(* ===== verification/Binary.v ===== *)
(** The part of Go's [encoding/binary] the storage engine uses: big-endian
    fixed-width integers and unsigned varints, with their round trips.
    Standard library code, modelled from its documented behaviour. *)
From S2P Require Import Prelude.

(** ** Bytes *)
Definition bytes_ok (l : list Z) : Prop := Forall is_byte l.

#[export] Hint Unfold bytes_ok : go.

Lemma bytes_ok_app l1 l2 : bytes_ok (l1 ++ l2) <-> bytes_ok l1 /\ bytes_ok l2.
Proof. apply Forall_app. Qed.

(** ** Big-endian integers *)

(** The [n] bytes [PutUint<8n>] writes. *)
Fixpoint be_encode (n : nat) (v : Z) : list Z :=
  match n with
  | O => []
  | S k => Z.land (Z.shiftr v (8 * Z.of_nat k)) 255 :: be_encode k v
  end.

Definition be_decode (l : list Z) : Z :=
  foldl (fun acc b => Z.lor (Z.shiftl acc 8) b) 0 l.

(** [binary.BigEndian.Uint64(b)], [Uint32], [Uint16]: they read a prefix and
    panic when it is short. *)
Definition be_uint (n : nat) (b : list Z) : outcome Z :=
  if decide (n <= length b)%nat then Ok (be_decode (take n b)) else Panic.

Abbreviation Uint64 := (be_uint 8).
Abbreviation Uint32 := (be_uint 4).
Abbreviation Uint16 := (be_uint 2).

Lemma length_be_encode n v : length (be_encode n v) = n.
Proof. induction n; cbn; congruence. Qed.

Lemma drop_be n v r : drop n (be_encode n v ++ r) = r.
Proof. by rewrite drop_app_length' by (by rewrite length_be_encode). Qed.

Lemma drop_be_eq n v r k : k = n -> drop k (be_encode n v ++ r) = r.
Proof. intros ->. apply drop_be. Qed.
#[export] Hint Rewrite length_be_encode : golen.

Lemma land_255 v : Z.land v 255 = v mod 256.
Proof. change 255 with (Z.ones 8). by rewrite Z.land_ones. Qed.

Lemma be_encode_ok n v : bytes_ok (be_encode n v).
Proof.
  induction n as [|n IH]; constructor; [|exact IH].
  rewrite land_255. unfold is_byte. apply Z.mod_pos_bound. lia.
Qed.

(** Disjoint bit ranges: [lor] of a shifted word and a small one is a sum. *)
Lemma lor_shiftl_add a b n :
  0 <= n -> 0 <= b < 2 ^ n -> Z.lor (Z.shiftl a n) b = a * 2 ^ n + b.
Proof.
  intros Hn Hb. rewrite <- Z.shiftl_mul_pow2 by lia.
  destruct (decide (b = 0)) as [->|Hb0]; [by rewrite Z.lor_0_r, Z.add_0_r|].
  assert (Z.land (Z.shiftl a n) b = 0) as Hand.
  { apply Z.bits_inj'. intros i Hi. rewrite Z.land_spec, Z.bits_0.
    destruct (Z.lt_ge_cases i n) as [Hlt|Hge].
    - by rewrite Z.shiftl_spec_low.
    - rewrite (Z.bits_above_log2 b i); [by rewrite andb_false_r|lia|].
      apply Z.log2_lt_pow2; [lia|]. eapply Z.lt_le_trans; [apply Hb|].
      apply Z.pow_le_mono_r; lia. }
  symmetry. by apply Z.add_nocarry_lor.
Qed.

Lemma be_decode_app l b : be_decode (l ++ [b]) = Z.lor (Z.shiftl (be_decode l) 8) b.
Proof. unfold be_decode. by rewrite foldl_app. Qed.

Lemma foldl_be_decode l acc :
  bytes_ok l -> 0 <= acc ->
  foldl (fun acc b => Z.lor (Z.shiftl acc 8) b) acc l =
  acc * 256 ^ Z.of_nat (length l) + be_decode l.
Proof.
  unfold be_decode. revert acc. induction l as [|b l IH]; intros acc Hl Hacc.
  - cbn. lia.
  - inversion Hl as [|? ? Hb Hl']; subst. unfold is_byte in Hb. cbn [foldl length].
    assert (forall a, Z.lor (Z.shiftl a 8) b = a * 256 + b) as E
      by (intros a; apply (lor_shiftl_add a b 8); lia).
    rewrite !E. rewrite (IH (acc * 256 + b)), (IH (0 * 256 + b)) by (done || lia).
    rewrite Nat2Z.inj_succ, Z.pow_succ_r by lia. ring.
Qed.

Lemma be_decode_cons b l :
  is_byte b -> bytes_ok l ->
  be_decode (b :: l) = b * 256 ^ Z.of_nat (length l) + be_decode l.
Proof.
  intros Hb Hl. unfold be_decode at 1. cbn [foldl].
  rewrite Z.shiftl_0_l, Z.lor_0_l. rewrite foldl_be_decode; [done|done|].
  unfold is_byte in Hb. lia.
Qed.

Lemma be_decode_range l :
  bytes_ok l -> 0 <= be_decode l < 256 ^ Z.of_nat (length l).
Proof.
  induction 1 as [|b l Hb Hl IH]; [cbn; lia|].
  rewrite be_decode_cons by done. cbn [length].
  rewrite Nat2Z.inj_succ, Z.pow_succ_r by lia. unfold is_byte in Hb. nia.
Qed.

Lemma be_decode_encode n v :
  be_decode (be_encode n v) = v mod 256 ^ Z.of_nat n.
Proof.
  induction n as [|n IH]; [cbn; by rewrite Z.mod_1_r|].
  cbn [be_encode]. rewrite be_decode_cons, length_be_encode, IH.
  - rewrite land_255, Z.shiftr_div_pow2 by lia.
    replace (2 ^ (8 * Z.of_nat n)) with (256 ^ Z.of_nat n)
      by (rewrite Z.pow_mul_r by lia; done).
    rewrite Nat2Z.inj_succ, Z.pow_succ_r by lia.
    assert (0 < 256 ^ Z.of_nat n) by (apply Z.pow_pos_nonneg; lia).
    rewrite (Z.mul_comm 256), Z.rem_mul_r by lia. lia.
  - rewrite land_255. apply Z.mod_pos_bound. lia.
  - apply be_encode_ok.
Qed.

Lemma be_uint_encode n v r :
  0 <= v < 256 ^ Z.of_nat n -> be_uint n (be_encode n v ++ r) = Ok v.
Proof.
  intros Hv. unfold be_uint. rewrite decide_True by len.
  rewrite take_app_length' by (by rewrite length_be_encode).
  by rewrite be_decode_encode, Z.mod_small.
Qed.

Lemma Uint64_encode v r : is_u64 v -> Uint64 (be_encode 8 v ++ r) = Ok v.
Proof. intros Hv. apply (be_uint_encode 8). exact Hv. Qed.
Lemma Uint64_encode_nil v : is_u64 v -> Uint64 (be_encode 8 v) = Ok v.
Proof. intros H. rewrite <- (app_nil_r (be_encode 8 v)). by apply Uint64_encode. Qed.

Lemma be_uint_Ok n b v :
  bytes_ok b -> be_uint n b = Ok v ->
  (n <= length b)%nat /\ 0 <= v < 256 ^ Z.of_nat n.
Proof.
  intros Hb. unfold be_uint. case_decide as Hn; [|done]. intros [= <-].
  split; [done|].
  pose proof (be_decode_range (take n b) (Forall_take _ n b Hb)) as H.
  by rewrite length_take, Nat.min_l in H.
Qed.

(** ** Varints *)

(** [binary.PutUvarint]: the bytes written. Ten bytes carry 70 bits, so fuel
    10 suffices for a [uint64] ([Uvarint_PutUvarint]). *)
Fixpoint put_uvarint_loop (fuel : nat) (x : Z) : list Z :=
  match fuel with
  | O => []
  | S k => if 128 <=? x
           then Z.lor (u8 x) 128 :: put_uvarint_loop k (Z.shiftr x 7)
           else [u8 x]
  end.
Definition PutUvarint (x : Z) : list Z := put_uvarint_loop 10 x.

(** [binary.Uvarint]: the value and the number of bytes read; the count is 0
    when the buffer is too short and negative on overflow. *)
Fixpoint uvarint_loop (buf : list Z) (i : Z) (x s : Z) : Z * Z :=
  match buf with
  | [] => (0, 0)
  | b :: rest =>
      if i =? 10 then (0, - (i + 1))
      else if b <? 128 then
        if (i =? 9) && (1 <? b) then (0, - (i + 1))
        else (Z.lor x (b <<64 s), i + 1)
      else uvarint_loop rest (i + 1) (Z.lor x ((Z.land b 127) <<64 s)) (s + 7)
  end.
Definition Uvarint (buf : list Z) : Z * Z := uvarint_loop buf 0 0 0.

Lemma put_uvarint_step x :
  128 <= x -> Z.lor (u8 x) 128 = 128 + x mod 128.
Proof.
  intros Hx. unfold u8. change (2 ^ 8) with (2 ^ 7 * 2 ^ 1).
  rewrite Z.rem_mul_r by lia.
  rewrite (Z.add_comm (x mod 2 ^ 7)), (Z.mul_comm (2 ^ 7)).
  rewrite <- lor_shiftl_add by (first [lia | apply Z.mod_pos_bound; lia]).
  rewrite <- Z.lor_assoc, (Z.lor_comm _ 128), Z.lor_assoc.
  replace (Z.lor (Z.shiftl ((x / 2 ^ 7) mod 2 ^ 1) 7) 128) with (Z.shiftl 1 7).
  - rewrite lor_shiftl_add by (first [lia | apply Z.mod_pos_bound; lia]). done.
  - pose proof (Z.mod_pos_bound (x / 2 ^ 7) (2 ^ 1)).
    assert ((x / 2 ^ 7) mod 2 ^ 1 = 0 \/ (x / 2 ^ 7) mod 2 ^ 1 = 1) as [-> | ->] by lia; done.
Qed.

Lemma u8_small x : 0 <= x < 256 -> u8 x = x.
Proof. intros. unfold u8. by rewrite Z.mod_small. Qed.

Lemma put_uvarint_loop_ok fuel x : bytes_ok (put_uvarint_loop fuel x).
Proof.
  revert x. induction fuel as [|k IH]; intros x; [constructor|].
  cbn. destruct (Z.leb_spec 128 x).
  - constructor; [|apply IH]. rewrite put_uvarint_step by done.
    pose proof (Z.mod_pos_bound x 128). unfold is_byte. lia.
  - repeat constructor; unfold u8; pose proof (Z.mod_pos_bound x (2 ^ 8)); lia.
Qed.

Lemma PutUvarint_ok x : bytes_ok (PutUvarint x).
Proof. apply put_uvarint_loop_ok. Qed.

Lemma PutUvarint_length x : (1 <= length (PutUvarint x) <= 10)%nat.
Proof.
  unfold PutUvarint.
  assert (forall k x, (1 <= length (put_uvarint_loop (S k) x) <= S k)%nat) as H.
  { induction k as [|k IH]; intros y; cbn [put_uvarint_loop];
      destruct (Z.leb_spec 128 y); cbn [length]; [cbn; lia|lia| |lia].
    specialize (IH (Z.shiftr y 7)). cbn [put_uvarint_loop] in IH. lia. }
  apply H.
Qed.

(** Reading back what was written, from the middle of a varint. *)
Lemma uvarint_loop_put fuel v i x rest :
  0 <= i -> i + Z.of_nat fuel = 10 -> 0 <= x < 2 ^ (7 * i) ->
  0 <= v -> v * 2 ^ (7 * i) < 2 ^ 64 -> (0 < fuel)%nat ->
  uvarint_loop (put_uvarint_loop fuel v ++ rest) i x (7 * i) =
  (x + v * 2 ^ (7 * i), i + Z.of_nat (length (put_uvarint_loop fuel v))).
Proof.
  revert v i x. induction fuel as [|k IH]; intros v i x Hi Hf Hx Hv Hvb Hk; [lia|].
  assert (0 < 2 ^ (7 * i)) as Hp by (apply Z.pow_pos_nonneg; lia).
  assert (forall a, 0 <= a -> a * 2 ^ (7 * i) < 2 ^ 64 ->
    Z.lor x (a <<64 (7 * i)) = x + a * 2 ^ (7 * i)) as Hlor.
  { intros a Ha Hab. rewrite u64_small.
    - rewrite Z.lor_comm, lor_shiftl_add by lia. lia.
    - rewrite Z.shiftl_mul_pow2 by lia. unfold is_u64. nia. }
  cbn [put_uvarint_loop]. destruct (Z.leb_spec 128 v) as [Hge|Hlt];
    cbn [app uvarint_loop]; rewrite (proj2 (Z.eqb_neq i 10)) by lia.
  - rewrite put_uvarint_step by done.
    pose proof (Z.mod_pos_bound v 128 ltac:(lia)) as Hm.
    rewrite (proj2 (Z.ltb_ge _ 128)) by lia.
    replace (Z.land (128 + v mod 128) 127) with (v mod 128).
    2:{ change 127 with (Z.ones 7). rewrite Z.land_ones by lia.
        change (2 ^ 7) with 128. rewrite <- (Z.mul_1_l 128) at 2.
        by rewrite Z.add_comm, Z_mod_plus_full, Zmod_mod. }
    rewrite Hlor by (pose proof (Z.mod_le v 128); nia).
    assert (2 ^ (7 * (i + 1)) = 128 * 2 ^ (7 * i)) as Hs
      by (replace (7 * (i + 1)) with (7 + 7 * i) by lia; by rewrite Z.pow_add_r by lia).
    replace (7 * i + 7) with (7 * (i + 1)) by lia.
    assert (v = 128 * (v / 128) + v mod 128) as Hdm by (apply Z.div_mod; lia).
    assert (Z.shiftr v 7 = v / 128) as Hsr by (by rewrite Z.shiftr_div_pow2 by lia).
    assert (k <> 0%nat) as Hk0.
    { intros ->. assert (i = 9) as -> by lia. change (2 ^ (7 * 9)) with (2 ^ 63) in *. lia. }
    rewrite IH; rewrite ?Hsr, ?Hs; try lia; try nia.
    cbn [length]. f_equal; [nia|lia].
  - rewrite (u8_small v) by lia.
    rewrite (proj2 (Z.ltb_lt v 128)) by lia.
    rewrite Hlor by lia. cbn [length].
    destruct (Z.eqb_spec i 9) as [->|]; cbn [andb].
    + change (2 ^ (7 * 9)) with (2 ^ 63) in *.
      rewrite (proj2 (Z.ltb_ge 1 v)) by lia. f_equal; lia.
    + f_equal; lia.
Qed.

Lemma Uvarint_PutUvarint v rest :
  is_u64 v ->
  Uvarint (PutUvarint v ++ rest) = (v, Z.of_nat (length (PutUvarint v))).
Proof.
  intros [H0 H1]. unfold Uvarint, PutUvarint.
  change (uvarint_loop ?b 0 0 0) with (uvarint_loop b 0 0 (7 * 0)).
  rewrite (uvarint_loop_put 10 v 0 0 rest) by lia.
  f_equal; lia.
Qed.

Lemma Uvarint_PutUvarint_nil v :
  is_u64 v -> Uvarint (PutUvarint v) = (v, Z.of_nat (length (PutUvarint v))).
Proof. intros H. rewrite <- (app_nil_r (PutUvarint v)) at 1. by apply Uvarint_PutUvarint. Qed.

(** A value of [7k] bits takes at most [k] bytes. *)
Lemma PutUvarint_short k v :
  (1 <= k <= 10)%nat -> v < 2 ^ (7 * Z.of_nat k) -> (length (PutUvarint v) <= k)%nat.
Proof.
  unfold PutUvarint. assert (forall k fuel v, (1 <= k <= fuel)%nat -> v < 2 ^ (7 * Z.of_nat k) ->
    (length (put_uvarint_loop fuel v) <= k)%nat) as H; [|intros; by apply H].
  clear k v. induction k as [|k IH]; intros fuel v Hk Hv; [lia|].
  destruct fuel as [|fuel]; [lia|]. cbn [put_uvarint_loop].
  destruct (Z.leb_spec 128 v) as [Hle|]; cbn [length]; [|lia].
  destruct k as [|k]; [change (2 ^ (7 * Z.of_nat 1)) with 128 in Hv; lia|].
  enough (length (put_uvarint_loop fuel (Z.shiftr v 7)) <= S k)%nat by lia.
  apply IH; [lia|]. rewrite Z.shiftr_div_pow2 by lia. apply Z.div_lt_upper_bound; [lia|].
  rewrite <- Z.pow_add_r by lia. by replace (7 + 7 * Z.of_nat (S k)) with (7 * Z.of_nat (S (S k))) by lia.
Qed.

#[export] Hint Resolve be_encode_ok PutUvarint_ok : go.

——————

Work order = Only one stretch of the records above is wanted: the lines between the one holding "Proof. by rewrite" and the one holding "rewrite land_255. unfold", inclusive, reproduced exactly.

Written answer =
Proof. by rewrite drop_app_length' by (by rewrite length_be_encode). Qed.

Lemma drop_be_eq n v r k : k = n -> drop k (be_encode n v ++ r) = r.
Proof. intros ->. apply drop_be. Qed.
#[export] Hint Rewrite length_be_encode : golen.

Lemma land_255 v : Z.land v 255 = v mod 256.
Proof. change 255 with (Z.ones 8). by rewrite Z.land_ones. Qed.

Lemma be_encode_ok n v : bytes_ok (be_encode n v).
Proof.
  induction n as [|n IH]; constructor; [|exact IH].
  rewrite land_255. unfold is_byte. apply Z.mod_pos_bound. lia.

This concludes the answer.